We found the culture of the service was focused on continually improving the quality of people’s lives. The registered manager felt strongly that the direction of the service should be led by the people who used it. We found the senior management team had driven the values encompassed in their m mission statement and throughout the service. Where they told us about improvements or people’s care needs we found staff echoed the same comments. This showed us the service had an integrated approach to people’s care.
We found there had been changes to the management structure of the service. This had led to clear governance systems and processes being implemented. House managers had been empowered and given greater accountability in their role. They told the inspection team they were happy to have the increased responsibility. A roles and responsibilities document was visible in each section of the service. Relatives and other professionals were extremely complimentary about house managers and the support they had given to people to make valued changes to their lives.
People who used the service, their relatives and other professionals were regularly asked for feedback about the service.

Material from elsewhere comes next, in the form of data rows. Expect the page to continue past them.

Lemma dead_letter_run pid p n now s :
  Proposals (ve s) !! pid = Some p -> status p = STATUS_PASSED ->
  exists s', dead_letter_execution pid n now s = (Ok tt, s') /\ dead_lettered pid p n now s s'.
Proof.
  intros Hp Hst. unfold dead_letter_execution, transact, set_proposal_status.
  rewrite bind_assoc. autorewrite with run. rewrite Hp. rewrite bind_assoc. autorewrite with run.
  unfold ensure_valid_status_transition. rewrite Hst.
  change (guard_ok (valid_status_transition STATUS_PASSED STATUS_EXECUTION_FAILED)
    (VotingErr InvalidProposalStatus)) with (Ok tt : result DispatchError unit).
  simpl from_result. rewrite bind_assoc. unfold drop_pending_execution. autorewrite with run.
  eexists. by split; [reflexivity|].
Qed.

(** C13: one automatic attempt to execute a queued proposal. If the
    business callback answers, its answer decides: executed (the final
    effects are complete), failed, or, for an internal proposal, a retry
    period; if anything fails, the attempt is rolled back and counted: below
    the limit the proposal waits for [2^attempts] blocks; at the limit it is
    declared failed and leaves the queue of executions, and nothing else
    happens in this attempt but that its terminal clean-up is queued (which
    reports the failure to the business module in a callback of its own). A
    queued proposal that is no longer passed is dropped without a callback. *)
Theorem automatic_execution s pid p st now
    (Hp : Proposals (ve s) !! pid = Some p) :
  let s' := (execution_step now (pid, st) s).2 in
  let n := saturating_add u8_max (attempts st) 1 in
  (status p <> STATUS_PASSED ->
     s' = set_ve (set_PendingProposalExecutions (delete pid)) s) /\
  (status p = STATUS_PASSED ->
     match execute_pending pid s with
     | (Ok _, s1) => s' = s1 /\ exists outcome s2 s3,
         invoke_execution_callback pid (kind p) true s2 = (Ok outcome, s3) /\
         pid ∈ CallbackExecutionScopes (ve s2) /\ execution_effect pid p s s' outcome
     | (Err _, s1) => s1 = s /\
         if decide (MaxManualExecutionAttempts <= n) then dead_lettered pid p n now s s'
         else s' = set_events (fun l => l ++
                [ProposalExecutionDeferred pid n (block_add now (backoff_delay n))])
              (set_ve (set_PendingProposalExecutions (insert pid
                {| attempts := n; next_attempt_at := block_add now (backoff_delay n) |})) s)
     end).
Proof.
  intros s' n. subst s'. unfold execution_step. rewrite sbind_run. cbn [fst snd].
  change (attempt (execute_pending pid) s) with (execute_pending pid s).
  destruct (execute_pending pid s) as [r s1] eqn:Hr. cbn [fst snd]. split.
  - intros Hst. unfold execute_pending, transact in Hr. autorewrite with run in Hr.
    rewrite Hp in Hr. autorewrite with run in Hr.
    rewrite (bool_decide_false (status p = STATUS_PASSED)) in Hr by done.
    injection Hr as <- <-. done.
  - intros Hst. destruct r as [[]|e]; cbn [is_ok].
    + split; [done|].
      destruct (execute_pending_Ok s pid p s1 Hp Hst Hr) as (o & s2 & s3 & H1 & H2 & H3).
      exists o, s2, s3. by repeat split.
    + assert (s1 = s) as -> by (unfold execute_pending in Hr; by apply transact_Err in Hr).
      split; [done|]. rewrite sbind_run.
      unfold mret at 1, St_ret, attempt, handle_automatic_execution_failure. autorewrite with run. rewrite Hp.
      rewrite (bool_decide_true (status p = STATUS_PASSED)) by done. cbn [negb].
      cbn [snd]. change (saturating_add u8_max (attempts st) 1) with n. case_decide as Hd.
      * destruct (dead_letter_run pid p n now s Hp Hst) as (s2 & H2 & Hdead).
        rewrite bind_assoc. unfold lift, attempt. unfold mbind, M_bind. rewrite H2. exact Hdead.
      * autorewrite with run. reflexivity.
Qed.
End Outcomes.

(** ** Concrete runs *)

Lemma vote_passed_witness :
  let p := internal_proposal STATUS_VOTING in
  exists g', set_status_and_emit 3 STATUS_PASSED (one_proposal 3 p) =
      (Ok tt, set_events
        (fun l => l ++ [ProposalExecutionQueued 3; ProposalFinalized 3 STATUS_PASSED])
        (set_ve (fun _ => g') (one_proposal 3 p))) /\
    PendingProposalExecutions g' !! 3 = Some {| attempts := 0; next_attempt_at := 5 |}.
Proof.
  intros p. destruct (vote_passed (one_proposal 3 p) 3 p) as (g' & H1 & _ & H2 & _);
    [reflexivity|reflexivity|].
  exists g'. split; [exact H1|]. rewrite H2. reflexivity.
Defined.

Lemma vote_rejected_witness :
  let s := one_proposal 3 (internal_proposal STATUS_VOTING) in
  let '(r, s') := set_status_and_emit 3 STATUS_REJECTED s in
  r = Ok tt /\ mutex_bindings (ve s') 3 = [] /\ ScheduledCleanupTail (ve s') = 1.
Proof.
  intros s. destruct (set_status_and_emit 3 STATUS_REJECTED s) as [r s'] eqn:H.
  pose proof (vote_rejected s 3 _ r s' eq_refl eq_refl H) as Hv.
  assert (Hr : r = Ok tt).
  { change r with ((r, s').1). rewrite <- H. vm_compute. reflexivity. }
  subst r. destruct Hv as (_ & _ & _ & _ & H1 & _ & _ & H2). split; [reflexivity|].
  split; [exact H1|exact H2].
Defined.

Lemma set_status_refused_witness :
  let s := one_proposal 3 (internal_proposal STATUS_REJECTED) in
  set_status_and_emit 3 STATUS_PASSED s = (Err (VotingErr InvalidProposalStatus), s).
Proof.
  intros s. apply (set_status_refused s 3 (internal_proposal STATUS_REJECTED)); [reflexivity|].
  split; intros [H _]; discriminate H.
Defined.

Lemma automatic_execution_witness :
  let s := one_proposal 3 (internal_proposal STATUS_PASSED) in
  ended 3 STATUS_EXECUTED s (execution_step 5 (3, {| attempts := 0; next_attempt_at := 5 |}) s).2.
Proof.
  intros s. set (st := {| attempts := 0; next_attempt_at := 5 |}).
  destruct (automatic_execution s 3 (internal_proposal STATUS_PASSED) st 5 eq_refl) as [_ H].
  specialize (H eq_refl). destruct (execute_pending 3 s) as [r s1] eqn:Hr.
  assert (Hok : r = Ok tt).
  { change r with ((r, s1).1). rewrite <- Hr. vm_compute. reflexivity. }
  subst r. destruct H as (_ & o & s2 & s3 & Hc & _ & Hf).
  assert (Ho : o = Executed) by (cbv in Hc; congruence). subst o. exact Hf.
Defined.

We found responses were mainly positive. Comments had been drawn together, reviewed and responses provided by the registered manager to state what actions had been taken.
People were protected from the risk of harm by the systems, processes and practices in the service. Staff had received training in safeguarding people from abuse and had made safeguarding alerts. One of these alerts led to changes being made to hospital systems to improve hospital services for people with learning disabilities.
People received their medicines from staff who were trained and competent.
We found there were sufficient staff on duty to meet people’s needs. Some people had additional support hours allocated to them. These hours were delivered to meet people’s needs.
Assessments of people’s needs were carried out before they received a service. We found people had detailed and person centred care plans in place which described their needs and any personalised risks. Staff were given detailed guidance on how to provide people’s care.
End of life care was provided in a sensitive and caring manner. Staff worked alongside other professions to ensure people received dignified and pain free end of life care.
People were encouraged to be part of their community and continue activities that were important to them.
When new staff were appointed, thorough vetting checks were carried out to make sure they were suitable to work with people who needed care and support. Staff knew people well, were well trained and demonstrated the skills, knowledge and experience to care for people effectively. We found staff were given a comprehensive induction and increased supervision and support through their probationary period. On-going training was provided and staff received an annual appraisal.
We found staff had been trained in the Mental Capacity Act and understood what actions to take if a decision needed to be made and a person’s capacity to make the decision was in question. They knew the processes to follow if they considered a person's normal freedoms and rights were being significantly restricted. People were able to make choices about aspects of their daily lives. They were supported to have maximum choice and control of their lives and staff supported them in the least restrictive way possible, the policies and systems in the service supported this practice
Staff supported people to have a healthy diet. People spoke to us about how staff encouraged them to increase the range of foods they ate. We saw people had lost weight when necessary and were proud of their achievements.
Managers dealt with people’s concerns and complaints and provided appropriate written responses when required.